Stimulation of anti-tumor immunity by photodynamic therapy

Abstract

Photodynamic therapy (PDT) is a rapidly developing cancer treatment that utilizes the combination of nontoxic dyes and harmless visible light to destroy tumors by generating reactive oxygen species. PDT produces tumor-cell destruction in the context of acute inflammation that acts as a 'danger signal' to the innate immune system. Activation of the innate immune system increases the priming of tumor-specific T lymphocytes that have the ability to recognize and destroy distant tumor cells and, in addition, lead to the development of an immune memory that can combat recurrence of the cancer at a later point in time. PDT may be also successfully combined with immunomodulating strategies that are capable of overcoming or bypassing the escape mechanisms employed by the progressing tumor to evade immune attack. This article will cover the role of the immune response in PDT anti-tumor effectiveness. It will highlight the milestones in the development of PDT-mediated anti-tumor immunity and emphasize the combination strategies that may improve this therapy.

Figure 1. Anti-tumor mechanisms of photodynamic therapy

Jablonski diagram illustrates the absorption of light by photosensitizer ground state to form a short-lived excited singlet state that can lose energy by fluorescence, internal conversion to heat, or can undergo intersystem crossing to long-lived PS triplet state that can carry out photochemistry. Subsequently this photochemistry leads to the local production of reactive oxygen species that are cytotoxic to tumor and endothelial cells. HSP: Heat-shock protein; hv: Light; ISC: Intersystem crossing; PDT: Photodynamic therapy; S₀: Ground state; S₁: First excited singlet state; S₂: Second excited singlet state; T₁: First excited triplet state.

Figure 2. Clinically approved photosensitizers for photodynamic therapy

5-ALA: 5-aminolevulinic acid; BPD-MA: Benzoporphyrin derivative monoacid ring A; HP: Hematoporphyrin; mTHPC: m-tetrahydroxyphenylchlorin.

Figure 3. Photodynamic therapy of tumors leads to the development of local inflammation mediated by the localized release of danger signals, cytokines and derivatives of arachidonic acid

The infiltration of the treated area by various cells of the immune system follows. EC: Endothelial cell; HSP: Heat-shock protein; hv: Light; PMN: Polymorphonuclear neutrophil; TBX: Thromboxane. Adapted with permission from [25].

Figure 4. Photodynamic therapy-induced local inflammation leads to the development of systemic immunity

Antigens released from PDT-treated tumor cells are phagocytosed by DCs and presented to naive T cells in regional lymph nodes.
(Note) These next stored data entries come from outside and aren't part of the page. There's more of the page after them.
(** * Swish settlement contracts: a shallow embedding and its properties

    The four Solidity contracts of [contracts/src] (TokenRegistry,
    DocumentRegistry, PaymentProcessor, RecurringPayment) are embedded as
    functions over explicit contract storage.

    - [uint256], [bytes32] and [address] values are integers ([Z]); the
      checked arithmetic of Solidity 0.8 is written out ([checked_add],
      [checked_mul], ...) and reverts with [Panic 0x11] outside
      [0, 2^256).
    - A Solidity [mapping] is a finite map read with a default: a key
      that was never written reads as the zero value.
    - An external call either returns the new storage or reverts; a
      revert discards every write of the call ([commit]).
    - [keccak256] and [ECDSA.recover] are parameters of the development:
      every theorem holds for any choice of them. *)

From Stdlib Require Import ZArith Lia Bool.
From stdpp Require Import base option gmap strings list.

Local Open Scope string_scope.
Local Open Scope list_scope.
Local Open Scope Z_scope.

(** ** Values, reverts and checked arithmetic *)

Abbreviation address := Z (only parsing).
Abbreviation bytes32 := Z (only parsing).
Abbreviation uint256 := Z (only parsing).
Abbreviation bytes := (list Z) (only parsing).

Definition MAX_UINT256 : Z := 2 ^ 256 - 1.

(** The roles of OpenZeppelin's AccessControl used by the contracts (each
    one is the keccak256 of its name in the source). *)
Inductive Role :=
| DEFAULT_ADMIN_ROLE
| ADMIN_ROLE
| PAYMENT_MANAGER_ROLE
| PRICE_FEEDER_ROLE
| DOCUMENT_MANAGER_ROLE.

Definition Role_code (r : Role) : Z :=
  match r with
  | DEFAULT_ADMIN_ROLE => 0
  | ADMIN_ROLE => 1
  | PAYMENT_MANAGER_ROLE => 2
  | PRICE_FEEDER_ROLE => 3
  | DOCUMENT_MANAGER_ROLE => 4
  end.

#[global] Instance Role_eq_dec : EqDecision Role.
Proof. solve_decision. Defined.

#[global] Instance Role_code_inj : Inj (=) (=) Role_code.
Proof. intros [] []; simpl; intros H; try reflexivity; discriminate H. Qed.

#[global] Instance Role_countable : Countable Role :=
  inj_countable' Role_code
    (fun z => if z =? 1 then ADMIN_ROLE
              else if z =? 2 then PAYMENT_MANAGER_ROLE
              else if z =? 3 then PRICE_FEEDER_ROLE
              else if z =? 4 then DOCUMENT_MANAGER_ROLE
              else DEFAULT_ADMIN_ROLE)
    ltac:(intros []; reflexivity).

(** Why a call reverted. [RequireFailed] carries the reason string of the
    failing [require]; the others are the custom errors of the OpenZeppelin
    contracts the sources inherit from or call. *)
Inductive Error :=
| RequireFailed (reason : string)
| Panic (code : Z)
| AccessControlUnauthorizedAccount (account : address) (role : Role)
| ECDSAInvalidSignature
| ERC20InsufficientAllowance (spender : address) (allowance needed : uint256)
| ERC20InsufficientBalance (sender : address) (balance needed : uint256)
| ERC20InvalidSender (a : address)
| ERC20InvalidReceiver (a : address)
| ERC20InvalidApprover (a : address)
| ERC20InvalidSpender (a : address)
| CallToNonContract (a : address).

Inductive result (A : Type) :=
| Ok (a : A)
| Revert (e : Error).

Arguments Ok {A} a.
Arguments Revert {A} e.

Definition bind {A B} (r : result A) (k : A -> result B) : result B :=
  match r with
  | Ok a => k a
  | Revert e => Revert e
  end.

Notation "'let*' x ':=' e 'in' k" := (bind e (fun x => k))
  (at level 10, x pattern, e at level 100, k at level 200).

Definition require (cond : bool) (reason : string) : result unit :=
  if cond then Ok tt else Revert (RequireFailed reason).

Definition is_ok {A} (r : result A) : bool :=
  match r with Ok _ => true | Revert _ => false end.

(** The storage after a transaction that ran [r] from storage [s]: a
    revert rolls every write back. *)
Definition commit {S} (s : S) (r : result S) : S :=
  match r with Ok s' => s' | Revert _ => s end.

Definition in_uint256 (z : Z) : bool := (0 <=? z) && (z <=? MAX_UINT256).
Lemma initialized_command prog g1 g2 params (st : state)
    (command : ThreatKB -> list string -> M unit) :
  (forall c c' st', same_session c c' ->
     command c params st' = command c' params st') ->
  (cli <- initialized config_get prog g1 ;;
   command cli params ;;; ret (@None Z)) st =
  (cli <- initialized config_get prog g2 ;;
   command cli params ;;; ret (@None Z)) st.
Proof.
  intros Hcommand. unfold bind at 1 3.
  destruct (initialized_same_session prog g1 g2 st)
    as [(e & -> & ->) | (c1 & c2 & -> & -> & Hsame)]; [done|].
  unfold bind. by rewrite (Hcommand c1 c2 st Hsame).
Qed.

(** X23. The option [--filter-on-keys] has no effect: whatever keys are
    given, [main] prints, sends and returns what it does without the
    option. *)
Theorem main_ignores_filter_keys argv keys params (st : state) :
  main config_get configure split_keys argv (Some keys) params st =
  main config_get configure split_keys argv None params st.
Proof.
  unfold main. apply bind_ext. intros _ st1. apply bind_ext. intros _ st2.
  destruct params as [|action args]; [done|]. cbv zeta.
  apply bind_ext. intros prog st3.
  destruct (String.eqb action "configure"); [done|].
  destruct (String.eqb action "attach").
  { apply initialized_command. intros. by apply same_session_commands. }
  destruct (String.eqb action "comment").
  { apply initialized_command. intros. by apply same_session_commands. }
  destruct (String.eqb action "release").
  { apply initialized_command. intros. by apply same_session_commands. }
  destruct (String.eqb action "search").
  { apply initialized_command. intros. by apply same_session_commands. }
  done.
Qed.

(** X24. Without a command, [main] prints the usage text and ends the run
    with status 1; nothing is sent. *)
Theorem main_without_command prog rest filter_keys_only (st : state) :
  exists text,
    help (prog :: rest) EmptyString true = Ok text /\
    main config_get configure split_keys (prog :: rest) filter_keys_only []
      st = (Ok (Some 1%Z), printed (PyStr text) st).
Proof.
  eexists. split; [reflexivity|].
  unfold main, bind. by destruct (length (prog :: rest) <? 2)%nat.
Qed.

(** X25. A command that [main] does not know is passed over in silence:
    nothing is printed, nothing is sent, and the run ends as a success. *)
Theorem main_unknown_command prog rest filter_keys_only action args
    (st : state) :
  action ∉ ["configure"; "attach"; "comment"; "release"; "search"] ->
  main config_get configure split_keys (prog :: rest) filter_keys_only
    (action :: args) st = (Ok None, st).
Proof.
  rewrite !not_elem_of_cons. intros (H1 & H2 & H3 & H4 & H5 & _).
  apply String.eqb_neq in H1, H2, H3, H4, H5.
  unfold main, bind. cbv zeta.
  destruct (length (prog :: rest) <? 2)%nat; simpl;
    by rewrite H1, H2, H3, H4, H5.
Qed.
(** * The RAMP kinodynamic planner of Basic-Robotics

    A shallow embedding of
    [advanced_algos/motion_planning/sampling_methods/single_query/ramp_planner.py]:
    the per-axis trajectory-segment solver (time-optimal duration, minimum
    acceleration at a fixed duration, state evaluation), the lazy edge
    validator, and the two-tree planner with its repair step.

    Numbers.  The source computes with IEEE doubles (numpy [float64]).  The
    embedding uses the real numbers of the Standard Library: every closed form
    is read as exact arithmetic, and rounding is outside the model.  Division
    is the source's [/]; the denominators are [amax], [vmax], [T] and a
    selected acceleration, all strictly positive wherever a theorem below uses
    them.  The only quotients whose denominator can vanish for positive
    [vmax], [amax], [T] are the cruise-class accelerations of the
    minimum-acceleration solver; numpy yields [inf] or [nan] there, and the
    embedding keeps those two values (type [accel]) because they decide
    between "returns None" and "raises". *)

From Stdlib Require Import Reals Lra Lia List Bool Arith ZArith.
Import ListNotations.
Open Scope R_scope.

(** ** Comparisons and small numeric helpers *)

Definition Rleb (x y : R) : bool := if Rle_dec x y then true else false.
Definition Rltb (x y : R) : bool := if Rlt_dec x y then true else false.
Definition Reqb (x y : R) : bool := if Req_dec_T x y then true else false.

(** Python exceptions that the planner can raise. *)
Inductive exn : Type := ValueError | TypeError | IndexError | AttributeError.

(** Result of a call: a value, a raised exception, or [NoFuel] when a loop
    of the source was cut off by the fuel that bounds it in the embedding (the
    theorems show that the fuel given is never exhausted). *)
Inductive res (A : Type) : Type :=
| Ok (x : A)
| Raise (e : exn)
| NoFuel.
Arguments Ok {A} x.
Arguments Raise {A} e.
Arguments NoFuel {A}.

Definition bind {A B} (m : res A) (k : A -> res B) : res B :=
  match m with
  | Ok x => k x
  | Raise e => Raise e
  | NoFuel => NoFuel
  end.

Notation "x <- m ;; k" := (bind m (fun x => k))
  (at level 61, m at next level, right associativity).

(** The four motion-primitive classes, the strings ['P+P-'], ['P-P+'],
    ['P+L+P-'] and ['P-L-P+'] of the source. *)
Inductive primitive : Type := PpPm | PmPp | PpLpPm | PmLmPp.

(** [solve_quadratic], the local helper of both solvers: the real roots of
    [a x^2 + b x + c], the [+] root first; no root when the discriminant is
    negative. *)
Definition solve_quadratic (a b c : R) : list R :=
  let discriminant := b ^ 2 - 4 * a * c in
  if Rltb discriminant 0 then []
  else
    let sqrt_discriminant := sqrt discriminant in
    [ (- b + sqrt_discriminant) / (2 * a); (- b - sqrt_discriminant) / (2 * a) ].

(** [min] of a non-empty Python list of floats ([np.min] likewise). *)
Definition list_min (x : R) (l : list R) : R := fold_left Rmin l x.
Definition list_max (x : R) (l : list R) : R := fold_left Rmax l x.

(** ** Time-optimal duration: [_univariate_time_optimal_interpolants] *)

Module TimeOptimal.
Section Axis.
Variables x1 x2 v1 v2 vmax amax : R.

(* Class P+P- *)
Definition compute_p_plus_p_minus : option R :=
  let solutions :=
    solve_quadratic amax (2 * v1) ((v1 ^ 2 - v2 ^ 2) / (2 * amax) + x1 - x2) in
  let valid_t :=
    filter (fun t => Rleb (Rmax ((v2 - v1) / amax) 0) t
                     && Rleb t ((vmax - v1) / amax)) solutions in
  match valid_t with
  | [] => None
  | t_p :: _ => Some (2 * t_p + (v1 - v2) / amax)
  end.

(* Class P-P+ *)
Definition compute_p_minus_p_plus : option R :=
  let solutions :=
    solve_quadratic amax (- 2 * v1) ((v1 ^ 2 - v2 ^ 2) / (2 * amax) + x2 - x1) in
  let valid_t :=
    filter (fun t => Rleb (Rmax ((v1 - v2) / amax) 0) t
                     && Rleb t ((vmax + v1) / amax)) solutions in
  match valid_t with
  | [] => None
  | t_p :: _ => Some (2 * t_p + (v2 - v1) / amax)
  end.

(* Class P+L+P- *)
Definition compute_p_plus_l_plus_p_minus : option R :=
  let t_p1 := (vmax - v1) / amax in
  let t_p2 := (vmax - v2) / amax in
  let t_l := (v2 ^ 2 + v1 ^ 2 - 2 * vmax ^ 2) / (2 * vmax * amax) + (x2 - x1) / vmax in
  if Rltb t_p1 0 || Rltb t_p2 0 || Rltb t_l 0 then None
  else Some (t_p1 + t_l + t_p2).

(* Class P-L+P+ (the source's name for the negative cruise class) *)
Definition compute_p_minus_l_plus_p_plus : option R :=
  let t_p1 := (vmax + v1) / amax in
  let t_p2 := (vmax + v2) / amax in
  let t_l := (v2 ^ 2 + v1 ^ 2 - 2 * vmax ^ 2) / (2 * vmax * amax) - (x2 - x1) / vmax in
  if Rltb t_p1 0 || Rltb t_p2 0 || Rltb t_l 0 then None
  else Some (t_p1 + t_l + t_p2).

(** The list [times] of the source: the candidates that are not [None], in
    the order P+P-, P-P+, P+L+P-, P-L-P+. *)
Definition keep_some {A} (l : list (option A)) : list A :=
  flat_map (fun o => match o with Some x => [x] | None => [] end) l.

Definition times : list R :=
  keep_some [ compute_p_plus_p_minus; compute_p_minus_p_plus;
              compute_p_plus_l_plus_p_minus; compute_p_minus_l_plus_p_plus ].

Definition _univariate_time_optimal_interpolants : option R :=
  match times with
  | [] => None
  | t :: ts => Some (list_min t ts)
  end.
End Axis.
End TimeOptimal.

(** ** Minimum acceleration at a fixed duration:
       [_minimum_acceleration_interpolants] *)

(** A candidate acceleration as numpy computes it: a finite number, or the
    [inf] / [nan] that a zero denominator produces. *)
Inductive accel : Type := Fin (a : R) | Inf | NaN.

(** [x < y] on candidate accelerations, with the IEEE rules: every comparison
    with [nan] is false, and [inf] is above every finite number. *)
Definition accel_ltb (x y : accel) : bool :=
  match x, y with
  | Fin a, Fin b => Rltb a b
  | Fin _, Inf => true
  | _, _ => false
  end.

(** [x <= bound] for a finite bound. *)
Definition accel_leb (x : accel) (bound : R) : bool :=
  match x with
  | Fin a => Rleb a bound
  | _ => false
  end.

(** Python's [min(l, key=...)] on a non-empty list: the running best is
    replaced only by a strictly smaller key. *)
Definition min_by_key {A} (ltb : A -> A -> bool) (x : A) (l : list A) : A :=
  fold_left (fun best y => if ltb y best then y else best) l x.

(** [np.clip(a, lo, hi)]. *)
Definition clip (a lo hi : R) : R := Rmin (Rmax a lo) hi.

Definition t_margin : R := 1e-4.
Definition a_margin : R := 1e-6.

Module MinAccel.
Section Axis.
Variables x1 x2 v1 v2 vmax T : R.

(* Class P+P- *)
Definition compute_p_plus_p_minus : option (accel * primitive) :=
  let solutions :=
    solve_quadratic (T ^ 2) (2 * T * (v1 + v2) + 4 * (x1 - x2)) (- (v2 - v1) ^ 2) in
  let valid_a :=
    filter (fun a =>
              if Rleb a 0 then false
              else
                let t_s := 0.5 * (T + (v2 - v1) / a) in
                Rltb 0 t_s && Rltb t_s (T + t_margin)
                && Rleb (Rabs (v1 + a * t_s)) vmax) solutions in
  match valid_a with
  | [] => None
  | a :: rest => Some (Fin (list_min a rest), PpPm)
  end.

(* Class P-P+ *)
Definition compute_p_minus_p_plus : option (accel * primitive) :=
  let solutions :=
    solve_quadratic (T ^ 2) (- 2 * T * (v1 + v2) - 4 * (x1 - x2)) (- (v2 - v1) ^ 2) in
  let valid_a :=
    filter (fun a =>
              if Rleb a 0 then false
              else
                let t_s := 0.5 * (T + (v1 - v2) / a) in
                Rltb 0 t_s && Rltb t_s (T + t_margin)
                && Rleb (Rabs (v1 - a * t_s)) vmax) solutions in
  match valid_a with
  | [] => None
  | a :: rest => Some (Fin (list_min a rest), PmPp)
  end.

(** The tail shared by the two cruise classes once the acceleration is
    known, for the numerators [n1], [n2] of the two ramp durations.  With
    [a = inf] both ramps take time [0] and the cruise takes [T]; with
    [a = nan] every guard is false. *)
Definition cruise_candidate (num den n1 n2 : R) (tag : primitive)
  : option (accel * primitive) :=
  if Reqb den 0 then
    if Reqb num 0 then Some (NaN, tag)
    else if Rltb T 0 then None else Some (Inf, tag)
  else
    let a := num / den in
    if Rleb a 0 then None
    else
      let t_p1 := n1 / a in
      let t_p2 := n2 / a in
      let t_l := T - t_p1 - t_p2 in
      if Rltb t_p1 0 || Rltb t_p2 0 || Rltb t_l 0 then None
      else Some (Fin a, tag).

(* Class P+L+P- *)
Definition compute_p_plus_l_plus_p_minus : option (accel * primitive) :=
  cruise_candidate
    (vmax ^ 2 - vmax * (v1 + v2) + 0.5 * (v1 ^ 2 + v2 ^ 2))
    (T * vmax - (x2 - x1))
    (vmax - v1) (vmax - v2) PpLpPm.

(* Class P-L-P+ *)
Definition compute_p_minus_l_minus_p_plus : option (accel * primitive) :=
  cruise_candidate
    (vmax ^ 2 + vmax * (v1 + v2) + 0.5 * (v1 ^ 2 + v2 ^ 2))
    (T * vmax + (x2 - x1))
    (vmax + v1) (vmax + v2) PmLmPp.

Definition valid_results : list (accel * primitive) :=
  TimeOptimal.keep_some
    [ compute_p_plus_p_minus; compute_p_minus_p_plus;
      compute_p_plus_l_plus_p_minus; compute_p_minus_l_minus_p_plus ].

(** The pair selected by [min(valid_results, key=lambda x: x[0])]. *)
Definition selected : option (accel * primitive) :=
  match valid_results with
  | [] => None
  | r :: rs => Some (min_by_key (fun p q => accel_ltb (fst p) (fst q)) r rs)
  end.

(** [amax] is [self.amax[dim]].  The result is [Raise ValueError] ("No
    valid result"), [Ok None] (acceleration above the limit) or
    [Ok (Some (a, class))]. *)
Definition _minimum_acceleration_interpolants (amax : R)
  : res (option (R * primitive)) :=
  match selected with
  | None => Raise ValueError
  | Some (a_min, selected_primitive) =>
      if accel_leb a_min (amax + a_margin) then
        match a_min with
        | Fin a => Ok (Some (clip a 0 amax, selected_primitive))
        | _ => Ok None
        end
      else Ok None
  end.
End Axis.
End MinAccel.

(** ** State evaluation: [_compute_trajectory_state] *)

(** The divisions by [a] are those of the reals.  The solver returns
    [a > 0] only; [a = 0] is recorded only by [generate_max_braking_trajectory],
    on an axis at rest of a state that moves on another axis, and there numpy
    evaluates [0 / 0] and the position of that axis is [nan]. *)
Definition _compute_trajectory_state
    (x1 x2 v1 v2 a vmax T : R) (trajectory_type : primitive) (t : R) : R * R :=
  match trajectory_type with
  | PpPm =>
      let t_s := 0.5 * (T + (v2 - v1) / a) in
      if Rleb t t_s then
        (x1 + v1 * t + 0.5 * a * t ^ 2, v1 + a * t)
      else
        let delta_t := t - t_s in
        let v_peak := v1 + a * t_s in
        (x1 + v1 * t_s + 0.5 * a * t_s ^ 2 + v_peak * delta_t - 0.5 * a * delta_t ^ 2,
         v_peak - a * delta_t)
  | PmPp =>
      let t_s := 0.5 * (T + (v1 - v2) / a) in
      if Rleb t t_s then
        (x1 + v1 * t - 0.5 * a * t ^ 2, v1 - a * t)
      else
        let delta_t := t - t_s in
        let v_valley := v1 - a * t_s in
        (x1 + v1 * t_s - 0.5 * a * t_s ^ 2 + v_valley * delta_t + 0.5 * a * delta_t ^ 2,
         v_valley + a * delta_t)
  | PpLpPm =>
      let t_p1 := (vmax - v1) / a in
      let t_p2 := (vmax - v2) / a in
      let t_l := T - t_p1 - t_p2 in
      if Rleb t t_p1 then
        (x1 + v1 * t + 0.5 * a * t ^ 2, v1 + a * t)
      else if Rleb t (t_p1 + t_l) then
        let delta_t := t - t_p1 in
        (x1 + v1 * t_p1 + 0.5 * a * t_p1 ^ 2 + vmax * delta_t, vmax)
      else
        let delta_t := t - t_p1 - t_l in
        (x1 + v1 * t_p1 + 0.5 * a * t_p1 ^ 2 + vmax * t_l
         + vmax * delta_t - 0.5 * a * delta_t ^ 2,
         vmax - a * delta_t)
  | PmLmPp =>
      let t_p1 := (vmax + v1) / a in
      let t_p2 := (vmax + v2) / a in
      let t_l := T - t_p1 - t_p2 in
      if Rleb t t_p1 then
        (x1 + v1 * t - 0.5 * a * t ^ 2, v1 - a * t)
      else if Rleb t (t_p1 + t_l) then
        let delta_t := t - t_p1 in
        (x1 + v1 * t_p1 - 0.5 * a * t_p1 ^ 2 + (- vmax) * delta_t, - vmax)
      else
        let delta_t := t - t_p1 - t_l in
        (x1 + v1 * t_p1 - 0.5 * a * t_p1 ^ 2 + (- vmax) * t_l
         + (- vmax) * delta_t + 0.5 * a * delta_t ^ 2,
         - vmax + a * delta_t)
  end.

Definition safe_margin : R := 1e-6.

(** ** The data model: nodes, the object store, the planner *)

(** The tree a node belongs to: the strings ['forward'] and ['backward']. *)
Inductive tree_kind : Type := forward | backward.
Activated T cells return to the circulation and then track down and destroy tumors. BCG: Bacillus Calmette–Guérin; C.P.: Corynebacterium parvum; DC: Dendritic cell; G-CSF: Granulocyte colony-stimulating factor; GM-CSF: Granulocyte-macrophage colony-stimulating factor; hv: Light; MCWE: Mycobacterium cell wall extract; PDT: Photodynamic therapy; SPG: Schizophylan. Adapted with permission from [25].

Figure 5. Local activation of the innate immune system can be strongly potentiated by strategies that facilitate better activation of dendritic cells, macrophages or neutrophils

Intratumoral injection greatly enhances the effectiveness of combination strategies. DC: Dendritic cell; hv: Light; PDT: Photodynamic therapy. Adapted with permission from [25].